The former Bellator welterweight champion and longtime UFC contender announced his retirement on Sunday, one day after losing by first-round TKO to Dilano Taylor in the 2022 PFL semifinals.

MacDonald, 33, broke the news via Instagram.

“My time has come to put the gloves down for good,” MacDonald wrote. “I’m so thankful for this sport and every person I’ve been able to meet along the way.

“I started this sport as a 14-year-old kid, I still remember my first day and knowing this is what I want to spend my life doing. The passion for martial arts and becoming a pro MMA fighter gave me hope and a way to a better life! And I’m so thankful to God for putting that gym Toshido MMA in kelowna in my path. It truly changed the direction of my life and saved me!

“What an adventure this career has been, 17 years of professional fighting. It all came and went so fast! So many painful trainings that are etched into my being, travelling to all parts of the planet and meeting so many people.
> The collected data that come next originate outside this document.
(* ===== verification/_CoqProject ===== *)
-Q . S2P
Prelude.v
PyStr.v
PyNum.v
PyPath.v
PyRe.v
PyReSyntax.v
PyReTheory.v
PyDate.v
KdocRe.v
CLex.v
CLexTheory.v
CLexSpec.v
Xforms.v
KdocItem.v
KdocEntry.v
KdocParams.v
KdocStruct.v
KdocLoops.v
KdocParamsTheory.v
KdocDump.v
KdocDumpTheory.v
KdocProcess.v
KdocMachine.v
KdocSpec.v
KdocOutput.v
KdocOutputTheory.v
KdocOutputSpec.v
KdocText.v
KdocMan.v
KdocManSpec.v
KdocYaml.v
KdocYamlSpec.v
KdocFiles.v
KdocFilesSpec.v
ParseData.v
ParseDataSpec.v
AutoMarkup.v
AutoMarkupSpec.v
Argparse.v
ArgparseSpec.v
Commands.v
CommandsSpec.v
PyVersion.v
PyVersionSpec.v
TestDocBuild.v
TestDocBuildSpec.v
Directive.v
DirectiveSpec.v
KdocShared.v
Trans.v
TransSpec.v
Renames.v
RenamesSpec.v
KdocMain.v
KdocMainSpec.v
KdocCommandSpec.v
Tools.v
ToolsSpec.v
PreInstall.v
PreInstallSpec.v
Conf.v
ConfSpec.v
PyShlex.v
BuildWrapper.v
BuildWrapperSpec.v
KdocDiff.v
KdocDiffSpec.v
“I’ve learned so much about myself through this career, not all of it good. And I’ve made so many mistakes along the way, but here I am 33 years old a better man because of those mistakes, to which I’m very grateful I’ve grown up.”

MacDonald went on to thank fans for their support, as well as the UFC, Bellator, and the PFL.
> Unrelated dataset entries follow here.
Lemma sort_insert_perm x l : sort_insert x l ≡ₚ x :: l.
Proof.
  induction l as [|y l IH]; [done|]. cbn. destruct (leb x y); [done|].
  rewrite IH. constructor.
Qed.
Lemma isort_perm l : isort l ≡ₚ l.
Proof. induction l as [|x l IH]; [done|]. cbn. by rewrite sort_insert_perm, IH. Qed.

Context (leb_total : ∀ x y, leb x y = false → leb y x = true).
Lemma sort_insert_sorted x l : Sorted ordered l → Sorted ordered (sort_insert x l).
Proof.
  induction 1 as [|y l Hl IH Hy]; cbn; [by repeat constructor|].
  destruct (leb x y) eqn:E; [by repeat constructor|].
  apply leb_total in E. constructor; [exact IH|].
  destruct l as [|z l]; cbn; [by constructor|].
  destruct (leb x z); constructor; [exact E|]. by inversion Hy.
Qed.
Lemma isort_sorted l : Sorted ordered (isort l).
Proof. induction l as [|x l IH]; cbn; [constructor | by apply sort_insert_sorted]. Qed.
End Sorting.

Lemma string_leb_total a b : (a <=? b)%string = false → (b <=? a)%string = true.
Proof.
  unfold String.leb. rewrite (String.compare_antisym b a).
  destruct (String.compare a b); done.
Qed.

(** [sorted(l)] by a string key. *)
Section SortBy.
Context {A : Type} (key : A → string).
Definition sort_by : list A → list A := isort (λ x y, (key x <=? key y)%string).
Definition key_le : A → A → Prop := ordered (λ x y, (key x <=? key y)%string).

Lemma sort_by_perm l : sort_by l ≡ₚ l.
Proof. apply isort_perm. Qed.
Lemma sort_by_sorted l : Sorted key_le (sort_by l).
Proof. apply isort_sorted. intros x y. apply string_leb_total. Qed.
End SortBy.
Debuting in 2005, MacDonald quickly emerged as one of the hottest prospects in his native Canada, beginning his career 10-0. He eventually took his talents to Montreal’s Tristar Gym, where he trained alongside UFC welterweight champion Georges St-Pierre. MacDonald joined the UFC in 2010, where he won eight of his first 10 fights, including a dominant decision win over future welterweight champion Tyron Woodley.
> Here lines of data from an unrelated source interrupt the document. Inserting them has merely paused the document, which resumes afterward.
(* ===== verification/PyNum.v ===== *)
(** * PyNum: decimal numbers in strings

    [str(n)], zero padding ([f"{n:03d}"]) and [int(s)], with the lemmas that
    reading a number back gives it. *)

From S2P Require Import Prelude PyStr.

(** [f"{n:0{w}d}"] *)
Definition pad0 (w n : nat) : string := str_mul (w - String.length (int_str n)) "0" +:+ int_str n.

(** [int(s)]: white space around, a sign, and single underscores between digits
    are accepted; [None] is the [ValueError]. *)
Definition py_int (s : string) : option Z :=
  let s := strip s in
  let '(neg, digits) := match s with
                        | String c t => if (c =? "-")%char then (true, t)
                                        else if (c =? "+")%char then (false, t) else (false, s)
                        | "" => (false, "") end in
  let parts := split_char "_" digits in
  if forallb (λ x, bool_decide (is_Some (str_int x))) parts
  then (λ n, if (neg : bool) then (- Z.of_nat n)%Z else Z.of_nat n) <$> str_int (sconcat parts)
  else None.

Lemma int_acc_zeros k s : int_acc 0 (str_mul k "0" +:+ s) = int_acc 0 s.
Proof. induction k as [|k IH]; [done|]. exact IH. Qed.

Lemma int_acc_digit d a s : (d < 10)%N →
  int_acc a (String (pretty_N_char d) s) = int_acc (a * 10 + d) s.
Proof.
  intros H. assert (d = 0 ∨ d = 1 ∨ d = 2 ∨ d = 3 ∨ d = 4 ∨ d = 5 ∨ d = 6 ∨ d = 7 ∨ d = 8 ∨ d = 9)%N
    as Hd by lia. by decompose [or] Hd; subst.
Qed.

Lemma int_acc_go x : ∀ s, int_acc 0 (pretty_N_go x s) = int_acc x s.
Proof.
  induction (N.lt_wf_0 x) as [x _ IH]. intros s.
  assert (x = 0 ∨ 0 < x)%N as [->|Hx] by lia; [by rewrite pretty_N_go_0|].
  rewrite pretty_N_go_step by done. rewrite IH by by apply N.div_lt.
  rewrite int_acc_digit by by apply N.mod_lt. f_equal.
  rewrite (N.div_mod x 10) at 3 by done. lia.
Qed.

Lemma int_acc_str n : int_acc 0 (int_str n) = Some (N.of_nat n).
Proof.
  unfold int_str, pretty, pretty_nat, pretty, pretty_N.
  case_decide as E; [by rewrite E|]. by rewrite int_acc_go.
Qed.

Lemma go_long x : ∀ s, String.length s ≤ String.length (pretty_N_go x s).
Proof.
  induction (N.lt_wf_0 x) as [x _ IH]. intros s.
  assert (x = 0 ∨ 0 < x)%N as [->|Hx] by lia; [by rewrite pretty_N_go_0|].
  rewrite pretty_N_go_step by done. etrans; [|apply IH; by apply N.div_lt]. cbn. lia.
Qed.

Lemma int_str_nonempty n : int_str n ≠ "".
Proof.
  unfold int_str, pretty, pretty_nat, pretty, pretty_N. case_decide as E; [done|].
  rewrite pretty_N_go_step by lia. intros H.
  pose proof (go_long (N.of_nat n `div` 10) (String (pretty_N_char (N.of_nat n `mod` 10)) "")) as HL.
  rewrite H in HL. cbn in HL. lia.
Qed.

(** [int(str(n)) == n] *)
Lemma str_int_int_str n : str_int (int_str n) = Some n.
Proof.
  unfold str_int. pose proof (int_str_nonempty n). destruct (int_str n) eqn:E; [done|].
  rewrite <- E, int_acc_str. cbn. by rewrite Nat2N.id.
Qed.

Lemma int_acc_pad0 w n : int_acc 0 (pad0 w n) = Some (N.of_nat n).
Proof. unfold pad0. by rewrite int_acc_zeros, int_acc_str. Qed.

#[global] Instance pad0_inj w : Inj (=) (=) (pad0 w).
Proof.
  intros n m H. pose proof (int_acc_pad0 w n) as Hn. rewrite H, int_acc_pad0 in Hn. by simplify_eq.
Qed.

Lemma str_mul_length k s : String.length (str_mul k s) = k * String.length s.
Proof. induction k as [|k IH]; [done|]. cbn. by rewrite slen_app, IH. Qed.
Lemma pad0_length w n : String.length (pad0 w n) = Nat.max w (String.length (int_str n)).
Proof. unfold pad0. rewrite slen_app, str_mul_length. cbn [String.length]. lia. Qed.

(** The digits of a number: as many as its size allows. *)
Lemma go_length x k : ∀ s, (x < 10 ^ N.of_nat k)%N →
  String.length (pretty_N_go x s) ≤ k + String.length s.
Proof.
  revert x. induction k as [|k IH]; intros x s Hx.
  - assert (x = 0)%N as -> by (cbn in Hx; lia). by rewrite pretty_N_go_0.
  - assert (x = 0 ∨ 0 < x)%N as [->|H0] by lia; [rewrite pretty_N_go_0; lia|].
    rewrite pretty_N_go_step by done. etrans; [apply IH|cbn; lia].
    apply N.Div0.div_lt_upper_bound. rewrite Nat2N.inj_succ, N.pow_succ_r' in Hx. lia.
Qed.
Lemma int_str_length n k : 0 < k → (N.of_nat n < 10 ^ N.of_nat k)%N → String.length (int_str n) ≤ k.
Proof.
  intros Hk Hn. unfold int_str, pretty, pretty_nat, pretty, pretty_N. case_decide as E; [cbn; lia|].
  pose proof (go_length _ _ "" Hn). cbn in *. lia.
Qed.
Lemma int_str_digits n : sall is_digit (int_str n) = true.
Proof.
  assert (∀ x s, sall is_digit s = true → sall is_digit (pretty_N_go x s) = true) as H.
  { intros x. induction (N.lt_wf_0 x) as [x _ IH]. intros s Hs.
    assert (x = 0 ∨ 0 < x)%N as [->|Hx] by lia; [by rewrite pretty_N_go_0|].
    rewrite pretty_N_go_step by done. apply IH; [by apply N.div_lt|]. cbn. rewrite Hs, andb_true_r.
    pose proof (N.mod_lt x 10 ltac:(done)) as Hm. set (d := (x `mod` 10)%N) in *. clearbody d.
    assert (d = 0 ∨ d = 1 ∨ d = 2 ∨ d = 3 ∨ d = 4 ∨ d = 5 ∨ d = 6 ∨ d = 7 ∨ d = 8 ∨ d = 9)%N
      as Hd by lia. by decompose [or] Hd; subst. }
  unfold int_str, pretty, pretty_nat, pretty, pretty_N. case_decide; [done|]. by apply H.
Qed.

(** [int(str(z)) == z] *)
Lemma digit_not_space c : is_digit c = true → is_space c = false.
Proof.
  unfold is_digit, is_space, in_range. intros [H1%N.leb_le H2%N.leb_le]%andb_prop.
  repeat (apply orb_false_intro); try apply andb_false_iff; rewrite ?N.leb_gt, ?N.eqb_neq; lia.
Qed.
Lemma lstrip_by_none p c s : p c = false → lstrip_by p (String c s) = String c s.
Proof. cbn. by intros ->. Qed.
Lemma rstrip_by_none p s : sall (λ c, negb (p c)) s = true → rstrip_by p s = s.
Proof.
  induction s as [|c s IH]; [done|]. cbn. intros [Hc%negb_true_iff Hs]%andb_prop.
  rewrite IH by done. destruct s; [by rewrite Hc|done].
Qed.
Lemma zint_str_of_nat n : zint_str (Z.of_nat n) = int_str n.
Proof. by destruct n. Qed.
Lemma zint_str_opp n : 0 < n → zint_str (- Z.of_nat n) = String "-" (int_str n).
Proof. intros H. destruct n as [|n]; [lia|]. done. Qed.
Lemma py_int_zint_str z : py_int (zint_str z) = Some z.
Proof.
  assert (∀ n, sall (λ c, negb (is_space c)) (int_str n) = true) as Hsp.
  { intros n. eapply sall_impl; [|apply int_str_digits]. intros c Hc. by rewrite digit_not_space. }
  assert (∀ n, split_char "_" (int_str n) = [int_str n]) as Hsplit.
  { intros n. apply split_char_none. eapply sall_impl; [|apply int_str_digits]. intros c Hc.
    apply negb_true_iff, Ascii.eqb_neq. by intros ->. }
  destruct (decide (0 ≤ z)%Z) as [Hz|Hz].
  - rewrite <- (Z2Nat.id z) by done. set (n := Z.to_nat z). rewrite zint_str_of_nat.
    unfold py_int, strip, strip_by. rewrite rstrip_by_none by done.
    pose proof (int_str_digits n) as Hd. destruct (int_str n) as [|c t] eqn:E; [by destruct (int_str_nonempty n)|].
    cbn [sall] in Hd. apply andb_prop in Hd as [Hc _].
    rewrite lstrip_by_none by by apply digit_not_space.
    destruct (c =? "-")%char eqn:E1; [by apply Ascii.eqb_eq in E1 as ->|].
    destruct (c =? "+")%char eqn:E2; [by apply Ascii.eqb_eq in E2 as ->|].
    rewrite <- E, Hsplit. cbn [forallb]. rewrite str_int_int_str, sconcat_cons, sapp_nil_r, str_int_int_str.
    done.
  - replace z with (- Z.of_nat (Z.to_nat (- z)))%Z by lia. set (n := Z.to_nat (- z)).
    rewrite zint_str_opp by lia.
    unfold py_int, strip, strip_by. rewrite rstrip_by_none by (cbn; by rewrite Hsp).
    rewrite lstrip_by_none by done. cbn [Ascii.eqb Bool.eqb].
    rewrite Hsplit. cbn [forallb]. rewrite str_int_int_str, sconcat_cons, sapp_nil_r, str_int_int_str.
    done.
Qed.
“The Red King” had his shot at the UFC’s 170-pound title at UFC 189 in July 2015, where he lost by fifth-round TKO to Robbie Lawler in one of the greatest fights in MMA history.

In 2017, MacDonald signed with Bellator and captured a welterweight title by beating Douglas Lima in just his second bout for the promotion. He successfully defended his belt twice before ceding it back to Lima in the finals of a grand prix tournament. MacDonald also unsuccessfully challenged Gegard Mousasi for the Bellator middleweight championship.

The last leg of MacDonald’s career came with the PFL. He signed with the league in 2019, but failed to recapture his previous success, going just 2-4 including the stunning loss to Taylor that was the final fight of his career.